PLAGL2-STAU1-NCOA4 axis enhances gastric cancer peritoneal metastasis by resisting ferroptosis via ferritinophagy

Abstract

Peritoneal metastasis (PM) is the primary site of distant metastasis in gastric cancer (GC) and is associated with an advanced disease stage and poor prognosis. Due to its high resistance to chemotherapy, disseminated peritoneal lesions are often untreatable. A primary reason for therapy resistance in cancer cells is often their defective cell death execution mechanisms. Ferroptosis, a newly identified type of regulated cell death, is strongly linked to the emergence and formation of tumors. Earlier studies have demonstrated the significant role of RNA-binding proteins in ferroptosis. Nevertheless, the fundamental process linking Staufen Double-Stranded RNA Binding Protein 1 (STAU1) to ferroptosis in the peritoneal metastasis of gastric cancer is yet to be clarified. This study shows that the RNA-binding protein STAU1 is crucial for regulating ferroptosis in gastric cancer cells. Elevated levels of STAU1 are linked to unfavorable outcomes in individuals diagnosed with gastric cancer.

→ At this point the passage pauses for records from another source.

Lemma closure_of_settle (id : nat) (answer : Z + Error) (w : World) :
  closure_of (settle id answer w) = closure_of w
  ∧ contract (settle id answer w) = contract w
  ∧ props (settle id answer w) = props w
  ∧ next_req (settle id answer w) = next_req w.
Proof.
  unfold settle. destruct (find_request id (pending w)); [|done].
  by destruct answer.
Qed.

(** Two allowance reads in flight, issued one after the other. *)
Lemma find_two_requests (rs : list Request) (n : nat) (r1 r2 : Request) :
  Forall (fun r => r_id r < n) rs -> r_id r1 = n -> r_id r2 = S n ->
  find_request n ((rs ++ [r1]) ++ [r2]) = Some r1
  ∧ find_request (S n) ((rs ++ [r1]) ++ [r2]) = Some r2.
Proof.
  intros Hrs H1 H2. split.
  - rewrite find_request_app_old by lia. by apply find_request_app_fresh.
  - apply find_request_app_fresh; [|done].
    apply Forall_app. split.
    + eapply Forall_impl; [exact Hrs|]. cbn beta. intros; lia.
    + apply Forall_singleton. lia.
Qed.

(** C8.  With a binding and an account, queries for two distinct spenders
    leave both entries in the allowance mapping, each with the value read
    for it, and no other entry changes.  This holds when the second query
    is made after the first has resolved, and when both reads are in
    flight together, in either order of completion. *)
Theorem C8_queries_merge (w : World) (c : Contract) (acc s1 s2 : string)
    (v1 v2 : Z) :
  reachable w ->
  contract w = Some c ->
  account (props w) = Some acc ->
  truthy acc = true -> truthy s1 = true -> truthy s2 = true ->
  s1 ≠ s2 ->
  let id1 := next_req w in
  let id2 := S (next_req w) in
  let d := decimals (props w) in
  forall acts,
    acts ∈ [ [QueryAllowanceBySpender s1; Settle id1 (inl v1);
              QueryAllowanceBySpender s2; Settle id2 (inl v2)];
             [QueryAllowanceBySpender s1; QueryAllowanceBySpender s2;
              Settle id1 (inl v1); Settle id2 (inl v2)];
             [QueryAllowanceBySpender s1; QueryAllowanceBySpender s2;
              Settle id2 (inl v2); Settle id1 (inl v1)] ] ->
    allowance (view (run w acts)) !! s1 = Some (bigNum2Big v1 d)
    ∧ allowance (view (run w acts)) !! s2 = Some (bigNum2Big v2 d)
    ∧ (forall s, s ≠ s1 -> s ≠ s2 ->
         allowance (view (run w acts)) !! s = allowance (view w) !! s).
Proof.
  intros Hr Hc Hacc Ht H1 H2 Hne id1 id2 d acts Hacts.
  apply reachable_wf in Hr. pose proof (wf_pending w Hr) as Hp. clear Hr.
  destruct w as [v p co sT sA ls pd nr nl no].
  unfold pending_fresh in Hp. cbn [pending next_req contract props view] in *.
  subst co id1 id2 d.
  set (r1 := {| r_id := nr;
                r_call := ContractRead c "allowance" [ArgAddress acc; ArgAddress s1];
                r_cont := MergeAllowance s1 (decimals p) |}).
  set (r2 := {| r_id := S nr;
                r_call := ContractRead c "allowance" [ArgAddress acc; ArgAddress s2];
                r_cont := MergeAllowance s2 (decimals p) |}).
  assert (Forall (fun r => r_id r < S nr) (pd ++ [r1])) as Hp1.
  { apply Forall_app. split; [|apply Forall_singleton; cbn; lia].
    eapply Forall_impl; [exact Hp|]. cbn beta. intros; lia. }
  assert (allowance (view (run {| view := v; props := p; contract := Some c;
                                  subTransfer := sT; subApproval := sA;
                                  listeners := ls; pending := pd; next_req := nr;
                                  next_listener := nl; next_obj := no |} acts))
          = <[s2 := bigNum2Big v2 (decimals p)]>
              (<[s1 := bigNum2Big v1 (decimals p)]> (allowance v))) as Hview.
  { unfold run.
    repeat (apply elem_of_cons in Hacts as [->|Hacts]);
      [| | |by apply elem_of_nil in Hacts];
      cbn [foldl step]; unfold queryAllowanceBySpender, closure_of;
      cbn [cl_contract cl_account cl_decimals contract props];
      rewrite Hacc, Ht, H1;
      cbn [andb spawn pending next_req contract props]; fold r1.
    - (* query, resolve, query, resolve *)
      rewrite (settle_resolved nr v1 _ r1)
        by (cbn [pending]; by apply find_request_app_fresh).
      cbn [set_view set_pending view props contract pending next_req
           subTransfer subApproval listeners next_listener next_obj].
      rewrite Hacc, Ht, H2; cbn [andb spawn pending next_req contract props
           view subTransfer subApproval listeners next_listener next_obj];
        fold r2.
      rewrite (settle_resolved (S nr) v2 _ r2).
      + reflexivity.
      + cbn [pending]. apply find_request_app_fresh; [|done].
        rewrite Forall_forall in *. intros r Hr. apply Hp1.
        apply list_elem_of_In. apply list_elem_of_In in Hr.
        unfold drop_request in Hr. by apply filter_In in Hr as [? _].
    - (* both in flight, the first resolves first *)
      rewrite Hacc, Ht, H2; cbn [andb spawn pending next_req contract props
           view subTransfer subApproval listeners next_listener next_obj];
        fold r2.
      destruct (find_two_requests pd nr r1 r2 Hp eq_refl eq_refl) as [F1 F2].
      rewrite (settle_resolved nr v1 _ r1) by exact F1.
      rewrite (settle_resolved (S nr) v2 _ r2).
      + reflexivity.
      + cbn [set_view set_pending pending].
        rewrite find_request_drop_ne by lia. exact F2.
    - (* both in flight, the second resolves first *)
      rewrite Hacc, Ht, H2; cbn [andb spawn pending next_req contract props
           view subTransfer subApproval listeners next_listener next_obj];
        fold r2.
      destruct (find_two_requests pd nr r1 r2 Hp eq_refl eq_refl) as [F1 F2].
      rewrite (settle_resolved (S nr) v2 _ r2) by exact F2.
      rewrite (settle_resolved nr v1 _ r1).
      + cbn [set_view set_pending view resume r_cont setAllowance allowance].
        apply insert_insert_ne. congruence.
      + cbn [set_view set_pending pending].
        rewrite find_request_drop_ne by lia. exact F1. }
  rewrite Hview. repeat split.
  - rewrite lookup_insert_ne by congruence. apply lookup_insert_eq.
  - apply lookup_insert_eq.
  - intros s Hs1 Hs2. by rewrite !lookup_insert_ne by congruence.
Qed.

Lemma C8_queries_merge_witness :
  let w := run (mount propsA)
             [QueryAllowanceBySpender "0xAAA"; QueryAllowanceBySpender "0xBBB";
              Settle 3 (inl 20%Z); Settle 2 (inl 10%Z)] in
  allowance (view w) !! "0xAAA" = Some (bigNum2Big 10 2)
  ∧ allowance (view w) !! "0xBBB" = Some (bigNum2Big 20 2).
Proof.
  intros w.
  destruct (C8_queries_merge (mount propsA) {| c_id := 0; c_address := "0xT1" |}
              "0xME" "0xAAA" "0xBBB" 10%Z 20%Z) with
    (acts := [QueryAllowanceBySpender "0xAAA"; QueryAllowanceBySpender "0xBBB";
              Settle 3 (inl 20%Z); Settle 2 (inl 10%Z)])
    as (Ha & Hb & _).
  - apply reach_mount.
  - reflexivity.
  - reflexivity.
  - reflexivity.
  - reflexivity.
  - reflexivity.
  - discriminate.
  - do 2 apply list_elem_of_further. apply list_elem_of_here.
  - exact (conj Ha Hb).
Defined.

(** ** The subscriber on its own *)

Section SubscriberFacts.
Context {Cb : Type}.
Implicit Types (st : St Cb) (c : option Contract) (name : string) (cb : Cb).

Lemma render_unchanged st c name cb :
  deps (sub st) = Some (c, name) -> useContractEvent c name cb st = save_callback cb st.
Proof.
  intros H. unfold useContractEvent. rewrite destroy_unchanged by exact H.
  by apply create_unchanged.
Qed.

Lemma save_callback_twice st cb cb' :
  save_callback cb' (save_callback cb st) = save_callback cb' st.
Proof. reflexivity. Qed.

(** Renders that keep (source, channelName) only swap the cell's content. *)
Lemma renders_unchanged (hs : list Cb) : forall st c name h,
  deps (sub st) = Some (c, name) ->
  renders (map (fun h => (c, name, h)) hs) (save_callback h st)
  = save_callback (default h (last hs)) st.
Proof.
  induction hs as [|h' hs IH]; intros st c name h Hd; [reflexivity|].
  unfold renders in *. cbn [map foldl fst snd].
  rewrite render_unchanged by exact Hd.
  rewrite save_callback_twice, IH by exact Hd.
  rewrite last_cons. by destruct (last hs).
Qed.

(** Listeners that close over other cells call nothing of this one. *)
Lemma foreign_listeners_silent (s : Sub Cb) (em : Emitter) :
  Forall (fun l => l_cell l ≠ cell s) em -> omap (listener s) em = [].
Proof.
  induction 1 as [|l em Hl _ IH]; [reflexivity|].
  cbn [omap list_omap]. unfold listener at 1.
  rewrite bool_decide_eq_false_2 by exact Hl. exact IH.
Qed.

Lemma Forall_listeners_on (P : Listener -> Prop) (co : Contract) name em :
  Forall P em -> Forall P (listeners_on co name em).
Proof.
  unfold listeners_on. rewrite !Forall_forall. intros H l Hl.
  apply H. apply list_elem_of_In. apply list_elem_of_In in Hl.
  by apply filter_In in Hl as [? _].
Qed.
End SubscriberFacts.

(** C3.  After any number of renders that replace the handler and keep
    (source, channelName), an event on that channel calls exactly one
    callback, the handler of the latest render; no earlier handler is
    called.  Listeners of other subscribers on the same channel are
    present in the emitter and call nothing of this subscriber. *)
Theorem C3_latest_handler_only {Cb : Type} (cellid next : nat) (em0 : Emitter)
    (c : Contract) (name : string) (h0 : Cb) (hs : list Cb) :
  truthy name = true ->
  Forall (fun l => l_cell l ≠ cellid) em0 ->
  deliver c name
    (renders (map (fun h => (Some c, name, h)) hs)
       (first_render cellid em0 next (Some c) name h0))
  = [default h0 (last hs)].
Proof.
  intros Hname Hem0.
  assert (first_render cellid em0 next (Some c) name h0
          = {| sub := {| cell := cellid; savedCallback := Some h0;
                         deps := Some (Some c, name);
                         cleanup := Some {| l_source := c; l_channel := name;
                                            l_fn := next; l_cell := cellid |} |};
               emitter := em0 ++ [{| l_source := c; l_channel := name;
                                     l_fn := next; l_cell := cellid |}];
               next_fn := S next |}) as ->.
  { unfold first_render, useContractEvent, fresh_sub.
    rewrite destroy_changed by (cbn [sub deps]; congruence).
    unfold run_cleanup. cbn [sub cleanup].
    rewrite create_changed by (cbn [sub deps]; congruence).
    unfold subscribe, save_callback, on. cbn [sub emitter next_fn cell savedCallback].
    by rewrite Hname. }
  match goal with
  | |- deliver _ _ (renders _ ?st) = _ =>
      change st with (save_callback h0 st)
  end.
  rewrite renders_unchanged by reflexivity.
  assert (forall h : Cb,
    deliver c name
      {| sub := {| cell := cellid; savedCallback := Some h;
                   deps := Some (Some c, name);
                   cleanup := Some {| l_source := c; l_channel := name;
                                      l_fn := next; l_cell := cellid |} |};
         emitter := em0 ++ [{| l_source := c; l_channel := name;
                               l_fn := next; l_cell := cellid |}];
         next_fn := S next |} = [h]) as Hdeliver.
  { intros h. unfold deliver, listeners_on. cbn [sub emitter].
    rewrite List.filter_app, omap_app.
    rewrite foreign_listeners_silent
      by (by apply (Forall_listeners_on _ c name em0)).
    cbn [List.filter]. unfold listens. cbn [l_source l_channel].
    rewrite !bool_decide_eq_true_2 by reflexivity.
    cbn [andb omap list_omap]. unfold listener. cbn [l_cell cell savedCallback].
    by rewrite bool_decide_eq_true_2. }
  apply Hdeliver.
Qed.

Lemma C3_latest_handler_only_witness :
  let c := {| c_id := 0; c_address := "0xT1" |} in
  let other := {| l_source := c; l_channel := "Transfer"; l_fn := 0; l_cell := 5 |} in
  deliver c "Transfer"
    (renders [(Some c, "Transfer", 11); (Some c, "Transfer", 12)]
       (first_render 0 [other] 1 (Some c) "Transfer" 10))
  = [12].
Proof.
  intros c other.
  apply (C3_latest_handler_only 0 1 [other] c "Transfer" 10 [11; 12]).
  - reflexivity.
  - apply Forall_singleton. discriminate.
Defined.

Lemma off_newer (l : Listener) (em : Emitter) :
  Forall (fun x => l_fn x < l_fn l) em -> off l (em ++ [l]) = em.
Proof.
  induction 1 as [|x em Hx _ IH].
  - apply off_head.
  - cbn [app off].
    rewrite (bool_decide_eq_false_2 (l_fn x = l_fn l)) by lia.
    rewrite andb_false_r. by rewrite IH.
Qed.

STAU1 was up-regulated by PLAGL2 and decreased the stability of NCOA4 mRNA by binding to the 3ʹ-untranslated region. Decreased NCOA4 expression inhibits the accumulation of reactive iron, the occurrence of the Fenton reaction, and cellular ROS generation in the GC cells. Additionally, we showed that NCOA4 is crucial in the process of ferritinophagy triggered by the reduction of STAU1 in gastric cancer cells. Ultimately, the process safeguards GC cells from ferroptosis. These findings elucidate the function of PLAGL2/STAU1/NCOA4 in the ferroptosis of gastric cancer cells and provide theoretical backing for possible diagnostic markers and treatment targets for peritoneal metastasis in gastric cancer.